Definition mark_item (id : option json) : N unit :=
  match id with
  | None => ret tt
  | Some v => match rowid_of v with
              | Ok z => mark_relay_message_processed (Some z)
              | Err e => draw utcnow ;;; mraise e
              end
  end.

(** The sender of an item, as the query compares it. *)
Definition sender_contact (sender : json) (t : tables) : result string (option contact_row) :=
  let? name := bind_column sender in
  Ok (match name with Some n => find_contact n t | None => None end).

(** What a sealed item opens to; [None] for every exception on the way. *)
Definition open_item (own_x : bytes) (pub : bytes) (blob : json) : option json :=
  match blob with
  | JStr h => c <- fromhex h ;;
              match decrypt_from_sender own_x pub c with
              | Ok p => text <- utf8_decode p ;; json_loads text
              | Err _ => None
              end
  | _ => None
  end.

(** One item of the inbox. *)
Definition process_item (own_x : bytes) (item : json) : N unit :=
  let* id := mlift (item_id item) in
  let* done_ := select (already_processed id) in
  if (done_ : bool) then ret tt
  else
    let* sender := mlift (subscript item "sender_username") in
    let* blob := mlift (subscript item "encrypted_blob") in
    let* found := select (sender_contact sender) in
    let* found := mlift found in
    match found with
    | None => mark_item id
    | Some c =>
        match c_verified_at c, c_x25519 c with
        | Some _, Some (String _ _ as hex) =>
            match fromhex hex with
            | None => mraise "ValueError"
            | Some pub =>
                match open_item own_x pub blob with
                | None => mark_item id
                | Some (JObj envelope) =>
                    let* finished := process_envelope envelope in
                    if (finished : bool) then mark_item id else ret tt
                | Some _ => mraise "AttributeError"
                end
            end
        | _, _ => mark_item id
        end
    end.

Fixpoint process_items (own_x : bytes) (items : list json) : N unit :=
  match items with
  | [] => ret tt
  | item :: rest => process_item own_x item ;;; process_items own_x rest
  end.

(** The ids to acknowledge: marked, and received in this inbox. *)
(** Python's equality of a number with the id of an item. *)
Definition same_id (z : Z) (item : json) : bool :=
  match item with
  | JObj d => match obj_get "message_id" d with
              | Some (JInt y) => (y =? z)%Z
              | Some (JBool b) => (z =? if b then 1 else 0)%Z
              | Some (JFloat (FFin r)) => String.eqb r (print_int z +:+ ".0")
              | _ => false
              end
  | _ => false
  end.
Definition acknowledged (items : list json) (t : tables) : list Z :=
  List.filter (fun z => existsb (same_id z) items) (order_by Z.leb (processed_relay t)).

Definition inbox_headers (own now : string) (sig : bytes) : list (string * string) :=
  [("X-Username", own); ("X-Timestamp", now); ("X-Signature", hexlify sig)].

Definition ack_text (ids : list Z) : string :=
  json_dumps dumps_compact (JObj [("message_ids", JList (map JInt ids))]).

(** The ids that were posted to the relay for acknowledgement. *)
Definition acknowledge (own : string) (items : list json) : N (list Z) :=
  let* ids := select (acknowledged items) in
  match ids with
  | [] => ret []
  | _ =>
      let* now := draw utcnow in
      let* sig := mlift (sign_with_profile private_of_bytes kc profile
                           (utf8_encode (own +:+ ":" +:+ now +:+ ":" +:+ ack_text ids))) in
      draw (fun n => post_content n (relay_base relay_env +:+ "/relay/inbox/ack") (utf8_encode (ack_text ids))
                       (("Content-Type", "application/json") :: inbox_headers own now sig)) ;;;
      ret ids
  end.

Definition fetch_inbox_items : N (list Z) :=
  let* own := own_name in
  let* _ := or_exit (load_private_key profile kc).1 in
  let* own_x := or_exit (load_x25519_private_key profile kc).1 in
  let* now := draw utcnow in
  let* sig := mlift (sign_with_profile private_of_bytes kc profile (utf8_encode (own +:+ ":" +:+ now))) in
  let* resp := get (relay_base relay_env +:+ "/relay/inbox") (inbox_headers own now sig) in
  let* text := or_exit (body_of resp) in
  let* res := mlift (json_of text) in
  match res with
  | JObj d =>
      match default (JList []) (obj_get "messages" d) with
      | JList [] | JNull => ret []
      | JList items => process_items own_x items ;;; acknowledge own items
      | JStr _ as v | JObj _ as v => if json_truthy v then mraise "AttributeError" else ret []
      | v => if json_truthy v then mraise "TypeError" else ret []
      end
  | _ => mraise "AttributeError"
  end.
Definition fetch : N (list Z) := request fetch_inbox_items.
End commands.
(* ===== verification/TaskBounds.v ===== *)
(** * How long a task exchange can get

    Every operation on the tasks of the first protocol, the two routes and the
    three commands, keeps the number of messages of a task at most one above
    [MAX_TASK_MESSAGES]: an incoming message is refused at the limit, but an
    answer that leaves without review or a reviewed reply may still follow the
    last message within it.  The file proves this as an invariant with triples
    for the monad of the store. *)

From Stdlib Require Import Ascii String ZArith Lia.
From stdpp Require Import base gmap sets list strings.
From S2P Require Import Prelude Regex Codec PyValue Schemas Cards Store AuditLog History Ingest Keychain.
From S2P Require Import Relay Identity RetryQueue Backend Tasks TaskClient.

#[local] Open Scope nat_scope.

(** ** Triples *)

(** A program that leaves the tables alone keeps every property of them. *)
Lemma triple_quiet {A} (P : node -> Prop) (m : N A) :
  (forall s s', same_db s s' -> P s -> P s') -> keeps same_db m -> triple P m (fun _ => P) P.
Proof. intros HP Hm s Hs. pose proof (Hm s) as H. destruct (m s) as [[a|e] s']; eapply HP; eauto. Qed.

Lemma triple_select {A} (P : node -> Prop) (f : tables -> A) (Q : A -> node -> Prop) X :
  (forall s, P s -> Q (f (db s)) s) -> triple P (select f) Q X.
Proof. intros HQ s. apply HQ. Qed.

Lemma triple_execute (P : node -> Prop) f (Q : unit -> node -> Prop) X :
  (forall s, P s -> Q tt (on_db f s)) -> triple P (execute f) Q X.
Proof. intros HQ s. apply HQ. Qed.
(** ** Private notes *)

Definition create_private_note (session_id actor note_text : string) : P (answer unit) :=
  if negb (truthy (strip note_text)) then
    ret (Err (card "Private note text cannot be empty." "No private note was created."
                "Session history remains unchanged." "Enter note text and save again."))
  else if negb (truthy (strip actor)) then
    ret (Err (card "Private note author is unavailable." "No private note was created."
                "Session history remains unchanged." "Initialize the local profile identity first."))
  else
    when_db (card "Database file not found." "Cannot save private note." "No local state changed."
               "Initialize profile first.") (
      let* key := mcatch (let* k := vault in ret (Ok k))
        (fun e => ret (Err (card ("Failed to access private-note encryption key: " +:+ err_text e)
                              "Private note was not recorded." "Existing session history remains intact."
                              "Unlock the profile keychain and retry."))) in
      match key with
      | Err e => ret (Err e)
      | Ok vault_key =>
          with_connection (guarded
            (let* known := in_node (select (has_session session_id)) in
             if negb known then
               ret (Err (card ("Session " +:+ quoted session_id +:+ " not found.") "Private note was not saved."
                           "Local database remains unchanged." "Select a valid session."))
             else
               let* r := in_node (append_session_event vault_key session_id (strip actor) None
                           (enum_value PRIVATE_NOTE) "local_only" (Some (JObj [("content", JStr (strip note_text))]))
                           None None) in
               match r with
               | Appended _ _ => ret (Ok tt)
               | _ => mraise "RuntimeError"
               end)
            (fun e => card ("Failed to save private note: " +:+ err_text e) "Private note was not recorded."
                        "Existing session history remains intact." "Retry saving the note."))
      end).
Definition jump_to_tab_index (index : Z) (m : WorkspaceTabManager) : bool * WorkspaceTabManager :=
  if ((1 <=? index) && (index <=? Z.of_nat (length (tabs m))))%Z then
    match tabs m !! Z.to_nat (index - 1) with Some t => (true, focus (tab_id t) m) | None => (true, m) end
  else (false, m).

Definition with_badge (b : option string) (t : WorkspaceTab) : WorkspaceTab :=
  {| tab_id := tab_id t; title := title t; kind := kind t; singleton := singleton t; closeable := closeable t;
     dirty := dirty t; badge := b; glyph := glyph t |}.

Fixpoint update_first (i : string) (f : WorkspaceTab -> WorkspaceTab) (l : list WorkspaceTab) : list WorkspaceTab :=
  match l with
  | [] => []
  | t :: l' => if has_id i t then f t :: l' else t :: update_first i f l'
  end.

Definition update_tab_badge (i : string) (b : option string) (m : WorkspaceTabManager) : bool * WorkspaceTabManager :=
  match get_tab i m with
  | None => (false, m)
  | Some _ => (true, {| tabs := update_first i (with_badge b) (tabs m); active_tab_id := active_tab_id m;
                        closed_tabs_stack := closed_tabs_stack m |})
  end.

(** One command on the manager; an editor may also mark a tab as changed or
    saved. *)
Definition with_dirty (d : bool) (t : WorkspaceTab) : WorkspaceTab :=
  {| tab_id := tab_id t; title := title t; kind := kind t; singleton := singleton t; closeable := closeable t;
     dirty := d; badge := badge t; glyph := glyph t |}.
Definition mark (i : string) (d : bool) (m : WorkspaceTabManager) : WorkspaceTabManager :=
  {| tabs := update_first i (with_dirty d) (tabs m); active_tab_id := active_tab_id m;
     closed_tabs_stack := closed_tabs_stack m |}.

Inductive command :=
| Open (i name k : string) (single close : bool) (b : option string) (g : string)
| Close (which : option string) (force : bool)
| Reopen
| Cycle (direction : Z)
| Jump (index : Z)
| Badge (i : string) (b : option string)
| Mark (i : string) (d : bool).

Definition run (c : command) (m : WorkspaceTabManager) : WorkspaceTabManager :=
  match c with
  | Open i name k single close b g => (open_tab i name k single close b g m).2
  | Close which force => (close_tab which force m).2
  | Reopen => (reopen_last_tab m).2
  | Cycle d => cycle_tab d m
  | Jump i => (jump_to_tab_index i m).2
  | Badge i b => (update_tab_badge i b m).2
  | Mark i d => mark i d m
  end.
End tabs.
End Tabs.

Module TabProps.
Import Tabs.

Lemma has_id_true i t : has_id i t = true <-> tab_id t = i.
Proof. apply String.eqb_eq. Qed.

(** Home comes first, and the active tab is one of the tabs. *)
Definition shell_ok (m : WorkspaceTabManager) : Prop :=
  (exists h rest, tabs m = h :: rest /\ tab_id h = "home" /\ kind h = "home" /\ closeable h = false) /\
  exists t, t ∈ tabs m /\ tab_id t = active_tab_id m.


Lemma focus_ok t m : shell_ok m -> t ∈ tabs m -> shell_ok (focus (tab_id t) m).
Proof. intros [Hh _] Ht. split; [exact Hh|]. by exists t. Qed.

Lemma append_ok t m stack : shell_ok m ->
  shell_ok {| tabs := tabs m ++ [t]; active_tab_id := tab_id t; closed_tabs_stack := stack |}.
Proof.
  intros [(h & rest & Ht & Hh) _]. split; cbn.
  - rewrite Ht. exists h, (rest ++ [t]). by rewrite <- app_comm_cons.
  - exists t. split; [|done]. apply elem_of_app. right. by apply list_elem_of_singleton.
Qed.

Lemma open_ok i name k single close b g m : shell_ok m -> shell_ok (open_tab i name k single close b g m).2.
Proof.
  intros Hm. unfold open_tab. destruct (get_tab i m) as [t|] eqn:Eg.
  { apply find_first_Some in Eg as [Ht _]. by apply focus_ok. }
  destruct (find_first _ (tabs m)) as [t|] eqn:Ef.
  - apply find_first_Some in Ef as [Ht _].
    repeat case_match; simplify_eq; cbn [snd]; first [by apply focus_ok|by apply append_ok|done].
  - repeat case_match; simplify_eq; cbn [snd]; by apply append_ok.
Qed.

Lemma remove_first_elem i l t : tab_id t <> i -> t ∈ l -> t ∈ remove_first i l.
Proof.
  intros Hi. induction l as [|x l IH]; [done|]. cbn. destruct (has_id i x) eqn:E.
  - apply has_id_true in E. intros [->|Ht]%elem_of_cons; [done|exact Ht].
  - intros [->|Ht]%elem_of_cons; [by left|right; by apply IH].
Qed.

(** Home is neither found by another id nor removed with it. *)
Lemma close_head i l t h rest :
  l = h :: rest -> find_first (has_id i) l = Some t -> closeable h = false -> closeable t = true ->
  has_id i h = false.
Proof. intros -> Hf Hh Ht. cbn in Hf. destruct (has_id i h); [congruence|done]. Qed.

Lemma index_length i l : default 0 (index_of i l) - 1 < length l \/ l = [].
Proof.
  destruct l as [|t l]; [by right|left]. cbn. destruct (has_id i t); cbn; [lia|].
  destruct (index_of i l) as [n|] eqn:E; cbn; [|lia]. enough (n < length l) by lia.
  revert n E. induction l as [|x l IH]; intros n; cbn; [done|]. destruct (has_id i x); [intros [= <-]; lia|].
  destruct (index_of i l) as [k|] eqn:Ek; cbn; [|done]. intros [= <-]. specialize (IH k eq_refl). lia.
Qed.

• Work required
In the records above, tally the lines where the word "Existing" appears, and give the number and nothing else.

• Problem solution
2